**About this task**
Give back exactly the stretch of data below from the line holding "(** [INV_FACTOR /" through the line holding "- destruct (Z.le_gt_cases dq", both ends included, and leave the remaining lines out.

**Records for the exercise**
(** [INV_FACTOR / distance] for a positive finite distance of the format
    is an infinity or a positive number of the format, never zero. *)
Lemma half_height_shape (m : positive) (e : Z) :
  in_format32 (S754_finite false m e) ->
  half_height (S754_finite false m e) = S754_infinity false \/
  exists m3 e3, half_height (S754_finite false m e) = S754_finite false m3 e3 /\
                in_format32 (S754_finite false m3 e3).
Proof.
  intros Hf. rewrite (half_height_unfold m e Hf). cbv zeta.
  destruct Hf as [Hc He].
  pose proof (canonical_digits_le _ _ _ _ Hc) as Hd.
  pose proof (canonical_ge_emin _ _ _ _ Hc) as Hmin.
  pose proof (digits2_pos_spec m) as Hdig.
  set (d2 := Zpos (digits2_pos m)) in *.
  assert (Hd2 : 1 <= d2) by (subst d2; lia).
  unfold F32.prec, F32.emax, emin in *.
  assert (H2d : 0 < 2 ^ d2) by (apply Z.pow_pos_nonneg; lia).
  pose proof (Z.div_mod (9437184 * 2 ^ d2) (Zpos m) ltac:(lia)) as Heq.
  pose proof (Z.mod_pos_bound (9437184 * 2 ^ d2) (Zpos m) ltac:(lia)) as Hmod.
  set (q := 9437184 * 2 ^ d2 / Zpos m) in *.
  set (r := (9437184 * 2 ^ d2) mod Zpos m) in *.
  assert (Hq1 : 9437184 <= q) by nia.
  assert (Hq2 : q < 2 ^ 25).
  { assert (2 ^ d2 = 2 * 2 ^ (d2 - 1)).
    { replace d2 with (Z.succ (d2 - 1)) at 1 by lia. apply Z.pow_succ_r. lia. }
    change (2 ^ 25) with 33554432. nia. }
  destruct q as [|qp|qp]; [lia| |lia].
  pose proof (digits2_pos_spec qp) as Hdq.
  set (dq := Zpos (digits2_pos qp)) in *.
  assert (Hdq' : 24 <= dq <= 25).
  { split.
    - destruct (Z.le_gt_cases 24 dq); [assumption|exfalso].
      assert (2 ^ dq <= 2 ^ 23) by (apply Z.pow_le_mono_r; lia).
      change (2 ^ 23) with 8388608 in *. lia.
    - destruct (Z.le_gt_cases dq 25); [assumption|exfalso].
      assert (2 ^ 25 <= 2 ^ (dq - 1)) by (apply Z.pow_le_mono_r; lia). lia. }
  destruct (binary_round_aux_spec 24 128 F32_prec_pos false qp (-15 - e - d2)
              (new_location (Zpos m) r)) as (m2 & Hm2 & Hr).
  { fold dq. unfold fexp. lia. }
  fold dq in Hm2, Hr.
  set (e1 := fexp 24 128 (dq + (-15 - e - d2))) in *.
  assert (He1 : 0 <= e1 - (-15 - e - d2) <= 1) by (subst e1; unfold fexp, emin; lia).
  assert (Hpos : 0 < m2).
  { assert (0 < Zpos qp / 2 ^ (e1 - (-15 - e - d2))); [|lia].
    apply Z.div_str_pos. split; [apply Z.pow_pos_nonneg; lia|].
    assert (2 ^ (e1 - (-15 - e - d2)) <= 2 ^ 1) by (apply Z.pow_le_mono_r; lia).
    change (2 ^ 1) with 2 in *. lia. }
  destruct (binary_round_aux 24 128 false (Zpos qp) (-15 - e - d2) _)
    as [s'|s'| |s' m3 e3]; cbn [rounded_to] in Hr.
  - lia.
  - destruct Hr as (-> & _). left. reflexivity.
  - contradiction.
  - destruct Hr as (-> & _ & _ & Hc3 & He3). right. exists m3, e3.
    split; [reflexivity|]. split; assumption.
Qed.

--

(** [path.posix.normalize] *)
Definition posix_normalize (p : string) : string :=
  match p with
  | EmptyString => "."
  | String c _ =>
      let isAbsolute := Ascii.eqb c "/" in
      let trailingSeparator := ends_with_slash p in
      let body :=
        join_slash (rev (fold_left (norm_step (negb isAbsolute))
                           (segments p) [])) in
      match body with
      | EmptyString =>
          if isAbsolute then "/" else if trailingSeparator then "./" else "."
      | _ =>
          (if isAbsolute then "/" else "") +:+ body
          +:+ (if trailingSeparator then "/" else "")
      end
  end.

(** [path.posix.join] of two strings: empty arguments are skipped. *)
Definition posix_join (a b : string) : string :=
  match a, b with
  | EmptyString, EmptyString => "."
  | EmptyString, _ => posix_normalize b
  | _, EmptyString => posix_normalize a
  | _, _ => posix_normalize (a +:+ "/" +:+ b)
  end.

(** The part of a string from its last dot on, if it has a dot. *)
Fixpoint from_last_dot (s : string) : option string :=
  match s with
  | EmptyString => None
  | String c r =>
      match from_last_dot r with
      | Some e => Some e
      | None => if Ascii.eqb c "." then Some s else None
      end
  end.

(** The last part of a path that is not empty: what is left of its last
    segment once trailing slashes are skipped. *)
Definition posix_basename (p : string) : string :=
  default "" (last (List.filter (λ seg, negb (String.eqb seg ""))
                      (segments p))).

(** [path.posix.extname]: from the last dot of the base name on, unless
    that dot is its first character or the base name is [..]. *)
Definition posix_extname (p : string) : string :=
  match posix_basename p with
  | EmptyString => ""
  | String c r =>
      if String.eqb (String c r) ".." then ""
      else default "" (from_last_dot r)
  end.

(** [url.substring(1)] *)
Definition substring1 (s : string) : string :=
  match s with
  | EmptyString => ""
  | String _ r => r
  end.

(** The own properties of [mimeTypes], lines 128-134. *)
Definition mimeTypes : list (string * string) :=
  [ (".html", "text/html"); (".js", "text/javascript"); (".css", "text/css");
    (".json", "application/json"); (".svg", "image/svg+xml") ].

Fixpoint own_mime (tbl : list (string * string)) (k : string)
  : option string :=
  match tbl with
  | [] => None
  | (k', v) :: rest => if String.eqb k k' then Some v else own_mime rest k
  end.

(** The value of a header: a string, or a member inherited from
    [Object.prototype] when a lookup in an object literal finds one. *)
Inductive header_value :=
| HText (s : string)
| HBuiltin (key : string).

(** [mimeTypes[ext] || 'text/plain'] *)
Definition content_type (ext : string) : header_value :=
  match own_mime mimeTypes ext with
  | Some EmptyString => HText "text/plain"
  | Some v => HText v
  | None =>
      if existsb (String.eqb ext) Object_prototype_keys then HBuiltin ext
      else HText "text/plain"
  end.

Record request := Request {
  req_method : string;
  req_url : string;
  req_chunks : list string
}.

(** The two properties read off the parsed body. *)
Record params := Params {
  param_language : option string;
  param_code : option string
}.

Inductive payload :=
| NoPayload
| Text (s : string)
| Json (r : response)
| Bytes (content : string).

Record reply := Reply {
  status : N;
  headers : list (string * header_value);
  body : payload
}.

**Exercise solution**
(** [INV_FACTOR / distance] for a positive finite distance of the format
    is an infinity or a positive number of the format, never zero. *)
Lemma half_height_shape (m : positive) (e : Z) :
  in_format32 (S754_finite false m e) ->
  half_height (S754_finite false m e) = S754_infinity false \/
  exists m3 e3, half_height (S754_finite false m e) = S754_finite false m3 e3 /\
                in_format32 (S754_finite false m3 e3).
Proof.
  intros Hf. rewrite (half_height_unfold m e Hf). cbv zeta.
  destruct Hf as [Hc He].
  pose proof (canonical_digits_le _ _ _ _ Hc) as Hd.
  pose proof (canonical_ge_emin _ _ _ _ Hc) as Hmin.
  pose proof (digits2_pos_spec m) as Hdig.
  set (d2 := Zpos (digits2_pos m)) in *.
  assert (Hd2 : 1 <= d2) by (subst d2; lia).
  unfold F32.prec, F32.emax, emin in *.
  assert (H2d : 0 < 2 ^ d2) by (apply Z.pow_pos_nonneg; lia).
  pose proof (Z.div_mod (9437184 * 2 ^ d2) (Zpos m) ltac:(lia)) as Heq.
  pose proof (Z.mod_pos_bound (9437184 * 2 ^ d2) (Zpos m) ltac:(lia)) as Hmod.
  set (q := 9437184 * 2 ^ d2 / Zpos m) in *.
  set (r := (9437184 * 2 ^ d2) mod Zpos m) in *.
  assert (Hq1 : 9437184 <= q) by nia.
  assert (Hq2 : q < 2 ^ 25).
  { assert (2 ^ d2 = 2 * 2 ^ (d2 - 1)).
    { replace d2 with (Z.succ (d2 - 1)) at 1 by lia. apply Z.pow_succ_r. lia. }
    change (2 ^ 25) with 33554432. nia. }
  destruct q as [|qp|qp]; [lia| |lia].
  pose proof (digits2_pos_spec qp) as Hdq.
  set (dq := Zpos (digits2_pos qp)) in *.
  assert (Hdq' : 24 <= dq <= 25).
  { split.
    - destruct (Z.le_gt_cases 24 dq); [assumption|exfalso].
      assert (2 ^ dq <= 2 ^ 23) by (apply Z.pow_le_mono_r; lia).
      change (2 ^ 23) with 8388608 in *. lia.
    - destruct (Z.le_gt_cases dq 25); [assumption|exfalso].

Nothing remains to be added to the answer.